Russian-born mezzo-soprano long (born 1957)

Elena Zaremba (born July 10, 1957) is a Russian-born mezzo-soprano long active in the United States.

Zaremba was born in Moscow into a family of singers, and studied at the Gnessin State Musical College, joining the Bolshoi Opera in 1984 upon graduation. On the company's 1989 tour to La Scala she made her Western debut as Vanya in A Life for the Tsar. At this stage in her career she sang mainly Russian roles, such as Laura in The Stone Guest, the Innkeeper in Boris Godunov, Olga in Eugene Onegin, and Amelfa in The Golden Cockerel; other roles included Cherubino and Lola in Cavalleria rusticana. In 1990 Zaremba was engaged as Konchakovna for Prince Igor at the Royal Opera House, a performance which has been preserved on video.

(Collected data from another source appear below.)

Definition PublishFlow (b : MemoryBackend) (req : FlowPublishRequest) (nowNs : Z)
    (visit : gmap FlowKey FlowValue → list (FlowKey * FlowValue)) : MemoryBackend * result unit :=
  match BuildFlowPair req (c_PolicyGeneration (b_Control b)) (flow_expire req nowNs) with
  | Err e => (b, Err e)
  | Ok fpair =>
      let '(flows, next) := prune_flows b nowNs in
      let missing := absent flows (fp_Forward fpair) + absent flows (fp_Reverse fpair) in
      let flows := evict_loop visit (S (size flows)) (flow_limit b) missing flows in
      let flows := <[fp_Reverse fpair := fp_Value fpair]> (<[fp_Forward fpair := fp_Value fpair]> flows) in
      (set_Flows b flows next, Ok tt)
  end.

Definition RevokeFlow (b : MemoryBackend) (client dest : AddrPort) (protocol : Z) : MemoryBackend * result unit :=
  match BuildFlowPair (mkFlowPublishRequest client dest protocol VerdictProxy false 0 0 "")
          (c_PolicyGeneration (b_Control b)) 1 with
  | Err e => (b, Err e)
  | Ok fpair =>
      (set_Flows b (delete (fp_Reverse fpair) (delete (fp_Forward fpair) (b_Flows b))) (b_nextFlowPruneNs b), Ok tt)
  end.

Definition LookupFlow (b : MemoryBackend) (key : FlowKey) : option FlowValue :=
  match b_Flows b !! key with
  | Some v => if fv_Generation v =? c_PolicyGeneration (b_Control b) then Some v else None
  | None => None
  end.

(** ** Static lookup *)

(** The protocol and port conditions of a static policy. *)
Definition policy_scope (v : PolicyValue) (protocol dport : Z) : option PolicyValue :=
  if negb (pv_MatchProtocol v =? 0) && negb (u8 (pv_MatchProtocol v) =? protocol) then None
  else if (negb (pv_MatchDPortMin v =? 0) || negb (pv_MatchDPortMax v =? 0))
          && ((dport <? pv_MatchDPortMin v) || (pv_MatchDPortMax v <? dport)) then None
  else Some v.

(** [LookupStatic]; an active bank other than 0 or 1 is an index panic. *)
Definition LookupStatic (b : MemoryBackend) (dest : Addr) (protocol dport : Z) : result (option PolicyValue) :=
  let bank := Z.to_nat (c_ActiveBank (b_Control b)) in
  let current v := if pv_Generation v =? c_PolicyGeneration (b_Control b)
                   then policy_scope v protocol dport else None in
  let addr := unmap dest in
  if is4 addr then
    match b_Policy4 b !! bank with
    | None => Err "index out of range"
    | Some m => Ok (m !! mkLPM4Key 32 (as4 addr) ≫= current)
    end
  else
    match b_Policy6 b !! bank with
    | None => Err "index out of range"
    | Some m => Ok (m !! mkLPM6Key 128 (as16 addr) ≫= current)
    end.

(** ** MAC policies *)

Definition zeroMACKey : MACKey := mkMACKey (replicate 6 0) (replicate 2 0) 0.

Definition mac_row (generation : Z) (v : MACPolicyValue) : MACPolicyValue :=
  mkMACPolicyValue (mv_Verdict v) (if mv_Source v =? 0 then SourceStatic else mv_Source v)
    (mv_Confidence v) (mv_Reserved0 v) (mv_ReasonCode v) (mv_Reserved1 v) (mv_PolicyID v)
    (if generation =? 0 then 1 else generation).

Fixpoint mac_snapshot (generation : Z) (entries : list MACPolicyEntry) (m : gmap MACKey MACPolicyValue)
    : gmap MACKey MACPolicyValue :=
  match entries with
  | [] => m
  | e :: entries =>
      if bool_decide (me_Key e = zeroMACKey) then mac_snapshot generation entries m
      else mac_snapshot generation entries (<[me_Key e := mac_row generation (me_Value e)]> m)
  end.

Definition PublishMACPolicies (b : MemoryBackend) (entries : list MACPolicyEntry) : MemoryBackend * result unit :=
  let snapshot := mac_snapshot (c_PolicyGeneration (b_Control b)) entries ∅ in
  if MaxSourcePolicies <? Z.of_nat (size snapshot)
  then (b, Err "mac source policy exceeds map capacity")
  else (set_MAC b snapshot, Ok tt).

(** ** Invariant *)

(** Both directions of a flow are in the table, with one value. *)
Definition flows_sym (m : gmap FlowKey FlowValue) : Prop :=
  ∀ k v, m !! k = Some v → m !! reverse_key k = Some v.

(** A ledger row of the family: a canonical prefix, masked and not IPv4-mapped. *)
Definition ledger_key_ok (l : ledger) (p : Prefix) : Prop :=
  match l with Ledger4 => is4 (prefix_addr p) = true | Ledger6 => is6 (prefix_addr p) = true end ∧
  is4in6 (prefix_addr p) = false ∧ prefix_wf p ∧ 0 ≤ prefix_bits p ∧ masked p = p.

Definition ledger_ok (b : MemoryBackend) (l : ledger) : Prop :=
  map_Forall (λ p _, ledger_key_ok l p) (get_ledger b l) ∧
  Z.of_nat (size (get_ledger b l)) ≤ DefaultDynamicDirect.

Definition bank_ok {K} `{Countable K} (bank : gmap K PolicyValue) : Prop :=
  Z.of_nat (size bank) ≤ DefaultPolicyLPM.

(** The control word mirrors the publisher. *)
Definition control_ok (b : MemoryBackend) : Prop :=
  publisher_ok (b_Publisher b) ∧ c_ActiveBank (b_Control b) = bp_active (b_Publisher b) ∧
  c_PolicyGeneration (b_Control b) = bp_generation (b_Publisher b).

Definition banks_ok (b : MemoryBackend) : Prop :=
  length (b_Policy4 b) = 2%nat ∧ length (b_Policy6 b) = 2%nat ∧
  Forall bank_ok (b_Policy4 b) ∧ Forall bank_ok (b_Policy6 b).

Definition flows_ok (b : MemoryBackend) : Prop :=
  flows_sym (b_Flows b) ∧ 2 ≤ flow_limit b ≤ DefaultFlowEntries ∧ Z.of_nat (size (b_Flows b)) ≤ flow_limit b.

Definition mac_ok (b : MemoryBackend) : Prop :=
  Z.of_nat (size (b_MACPolicies b)) ≤ MaxSourcePolicies ∧
  map_Forall (λ k v, k ≠ zeroMACKey ∧ mv_Generation v = c_PolicyGeneration (b_Control b)) (b_MACPolicies b).

Record backend_inv (b : MemoryBackend) : Prop := mkBackendInv {
  inv_control : control_ok b;
  inv_banks : banks_ok b;
  inv_flows : flows_ok b;
  inv_dns : hints_inv (b_DNS b);
  inv_ledger4 : ledger_ok b Ledger4;
  inv_ledger6 : ledger_ok b Ledger6;
  inv_mac : mac_ok b }.

(** A live prepared snapshot holds the compile reservation, targets the
    inactive bank and fits the kernel maps. *)
Definition prepared_inv (b : MemoryBackend) (p : PreparedStatic) : Prop :=
  ps_live p = true →
  bp_compiling (b_Publisher b) = 1 ∧ ps_inactive p = InactiveBank (b_Publisher b) ∧
  bank_ok (ps_policy4 p) ∧ bank_ok (ps_policy6 p) ∧
  map_Forall (λ _ v, pv_Generation v = next_generation (bp_generation (b_Publisher b))) (ps_policy4 p) ∧
  map_Forall (λ _ v, pv_Generation v = next_generation (bp_generation (b_Publisher b))) (ps_policy6 p).

(** Every policy of the live bank carries the live generation. *)
Definition live_bank_current (b : MemoryBackend) : Prop :=
  (∀ m, b_Policy4 b !! Z.to_nat (c_ActiveBank (b_Control b)) = Some m →
     map_Forall (λ _ v, pv_Generation v = c_PolicyGeneration (b_Control b)) m) ∧
  (∀ m, b_Policy6 b !! Z.to_nat (c_ActiveBank (b_Control b)) = Some m →
     map_Forall (λ _ v, pv_Generation v = c_PolicyGeneration (b_Control b)) m).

In 1991 she bowed in New York with the Bolshoi on tour; in 1992 she was Ulrica at the Vienna State Opera, and that same year she sang Carmen for Bregenz. In 1991 she took part in the world premiere of The Master and Margarita by Nicolas Slonimsky in Moscow. Zaremba has since moved to the West, and taken on roles such as Dalila. She has sung frequently with the Metropolitan Opera since her debut with the company as Azucena in 1999. Zaremba has recorded the role of Erda in Das Rheingold under Christoph von Dohnányi, and Ulrica in Un ballo in maschera under Carlo Rizzi, but the majority of her recordings are of Russian music.